19.10.2024
Durchbruch in der Neurowissenschaft: Das vollständige Konnektom der Fruchtfliege rekonstruiert

Ein internationales Forscherteam hat einen bedeutenden Schritt im Bereich der Neurowissenschaften erzielt: Sie haben das vollständige Konnektom einer ausgewachsenen Fruchtfliege rekonstruiert. Das bedeutet, sie haben die genaue Position und Verbindung aller rund 140.000 Neuronen im Gehirn der Fliege kartiert. Dieser Durchbruch, der in der Fachzeitschrift „Nature“ veröffentlicht wurde, wird von unabhängigen Forschern als Meilenstein gefeiert. Wie die FAZ berichtet, ermöglicht dieses „FlyWire“ genannte Projekt nun völlig neue Einblicke in die Funktionsweise des Fliegenhirns.

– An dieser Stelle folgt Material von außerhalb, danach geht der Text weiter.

(** Manipulation of a thinly traded symbol is never seen. The detector
    takes the first trades of its own window as the baseline and tests only
    what follows them: with a symbol's trades in the window fewer than the
    lookback plus the minimum (under the defaults, fewer than 23 in five
    minutes), no alert names it, at whatever prices it traded. The detector
    still answers. *)
Theorem thin_trading_is_not_tested th trades now sym :
  0 <= mn_VWAPLookback th -> 1 <= mn_MinTrades th ->
  Z.of_nat (length (filter (fun t => tr_Symbol t = sym /\ now - mn_Window th <= tr_TradeTime t) trades))
    < mn_VWAPLookback th + mn_MinTrades th ->
  exists alerts, manipulation th trades now = Some alerts /\ Forall (fun a => al_Symbol a <> sym) alerts.
Proof.
  intros Hl Hm Hthin. unfold manipulation.
  destruct (mapM_is_Some_2 (fun x => manipulation_alerts th now x.1 x.2)
              (range 4 (trades_since (now - mn_Window th) trades))) as [ls Hls].
  { apply Forall_forall. intros [s g] _. cbn [fst snd compose].
    destruct (manipulation_alerts_total th now s g Hl) as (l & Ml & _). exists l. exact Ml. }
  rewrite Hls. eexists. split; [done|]. apply Forall_forall. intros a Ha.
  assert (Hcat : (fun r => concat r) <$> mapM (fun x => manipulation_alerts th now x.1 x.2)
              (range 4 (trades_since (now - mn_Window th) trades)) = Some (concat ls)) by (by rewrite Hls).
  destruct (mapM_concat_elem _ _ _ _ Hcat Ha) as ([s g] & l & Hg & Hga & Hin). cbn [fst snd] in Hga.
  apply range_elem, group_by_Some in Hg as [Hg _]. rewrite list_filter_filter in Hg.
  destruct (manipulation_alerts_total th now s g Hl) as (l' & Hl' & Hsym). rewrite Hga in Hl'. injection Hl' as <-.
  rewrite Forall_forall in Hsym. rewrite (Hsym a Hin). intros ->.
  rewrite manipulation_alerts_short in Hga; [injection Hga as <-; by apply elem_of_nil in Hin|done|done|].
  rewrite Hg, (filter_length_ext _ (fun t => tr_Symbol t = sym /\ now - mn_Window th <= tr_TradeTime t)); [done|].
  intros t. unfold Before. by rewrite Z.ltb_ge.
Qed.
End Baseline.

(** ** Suitability *)

(** [n] months from [first] to [now]: the month counts of the calendar differ
    by more, or by exactly [n] and the day of the month is reached. *)
Definition months_passed (first now : Time) (n : Z) : Prop :=
  12 * Year first + Month first + n < 12 * Year now + Month now
  \/ (12 * Year first + Month first + n = 12 * Year now + Month now /\ Day first <= Day now).

Lemma ExperienceMonths_spec p now n :
  n <= ExperienceMonths p now <->
  n <= 0 \/ (pf_FirstTradeAt p <> 0 /\ pf_FirstTradeAt p <= now /\ months_passed (pf_FirstTradeAt p) now n).
Proof.
  unfold ExperienceMonths, months_passed, IsZero, Before. cbv zeta.
  destruct (pf_FirstTradeAt p =? 0) eqn:E0; [lia|]. destruct (now <? pf_FirstTradeAt p) eqn:E1; [lia|].
  destruct (Day now <? Day (pf_FirstTradeAt p)) eqn:E2; destruct (_ <? 0) eqn:E3; lia.
Qed.

(** C31. The suitability check demands exactly its requirements. A symbol may be
    traded exactly when its board has no requirement, or the risk test has
    not expired, the risk level reaches the board's, the assets are not below
    the threshold, the months since the first trade have passed on the
    calendar and the board is among those enabled (or none is listed). A
    refusal carries at least one reason and an approval none. *)
Theorem suitability_exact registry p symbol now :
  let board := ClassifySymbol symbol in
  let r := CheckSymbol registry p symbol now in
  (cr_Allowed r = true <->
     forall req, registry board = Some req ->
       (pf_RiskTestExpiredAt p = 0 \/ now <= pf_RiskTestExpiredAt p)
       /\ rq_RiskLevel req <= pf_RiskLevel p
       /\ flt (pf_AssetDailyAvgCNY p) (rq_AssetThresholdCNY req) = false
       /\ (rq_ExperienceMonths req <= 0
           \/ (pf_FirstTradeAt p <> 0 /\ pf_FirstTradeAt p <= now
               /\ months_passed (pf_FirstTradeAt p) now (rq_ExperienceMonths req)))
       /\ (pf_BoardsEnabled p = [] \/ board_string board ∈ pf_BoardsEnabled p))
  /\ (cr_Allowed r = true <-> cr_Reasons r = []).
Proof.
  intros board r. subst r. unfold CheckSymbol, Check, LookupRequirement. fold board.
  destruct (registry board) as [req|]; [|cbn; split; [|done]; split; [by intros _ req|done]].
  cbn [cr_Allowed cr_Reasons]. set (why := reasons_against p board now req).
  assert (Hwhy : (match why with [] => true | _ => false end) = true <-> why = []) by (by destruct why).
  split; [|done]. rewrite Hwhy. transitivity (reasons_against p board now req = []); [done|]. clear why Hwhy.
  assert (Hb : IsBoardEnabled p board = true <-> pf_BoardsEnabled p = [] \/ board_string board ∈ pf_BoardsEnabled p).
  { unfold IsBoardEnabled. destruct (pf_BoardsEnabled p); [by split; [left|]|].
    rewrite bool_decide_eq_true. split; [by right|by intros []]. }
  unfold reasons_against. rewrite !app_nil. unfold IsZero.
  split.
  - intros (H1 & H2 & H3 & H4 & H5) ? [= <-].
    rewrite <- ExperienceMonths_spec. split_and!.
    + destruct (_ =? 0) eqn:Ez; [left; lia|]. cbn [negb andb] in H1. destruct (_ <? now) eqn:El; [done|right; lia].
    + destruct (pf_RiskLevel p <? _) eqn:El; [done|lia].
    + by destruct (flt _ _).
    + destruct (ExperienceMonths p now <? _) eqn:El; [done|lia].
    + apply Hb. by destruct (IsBoardEnabled p board).
  - intros H. destruct (H req eq_refl) as (H1 & H2 & H3 & H4 & H5). rewrite <- ExperienceMonths_spec in H4.
    apply Hb in H5. rewrite H3, H5. replace (pf_RiskLevel p <? rq_RiskLevel req) with false by lia.
    replace (ExperienceMonths p now <? rq_ExperienceMonths req) with false by lia.
    replace (negb _ && _) with false by (destruct H1; [replace (pf_RiskTestExpiredAt p =? 0) with true by lia; done|
      symmetry; apply andb_false_intro2; lia]). done.
Qed.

Die Entschlüsselung des Nervensystems ist eine der größten Herausforderungen der Wissenschaft. Bereits in der Vergangenheit konnten Wissenschaftler durch die Erforschung einfacher Organismen wichtige Erkenntnisse über die Funktionsweise von Neuronen und Lernprozessen gewinnen. So erhielt der Biochemiker Eric Kandel im Jahr 2000 den Nobelpreis für seine Studien am Nervensystem von Meeresschnecken, die etwa 20.000 Neuronen besitzen. Vollständig rekonstruiert wurden bisher die „Gehirne“ des Fadenwurms C. elegans mit rund 300 Neuronen und von Fruchtfliegenlarven mit etwa 3000 Neuronen.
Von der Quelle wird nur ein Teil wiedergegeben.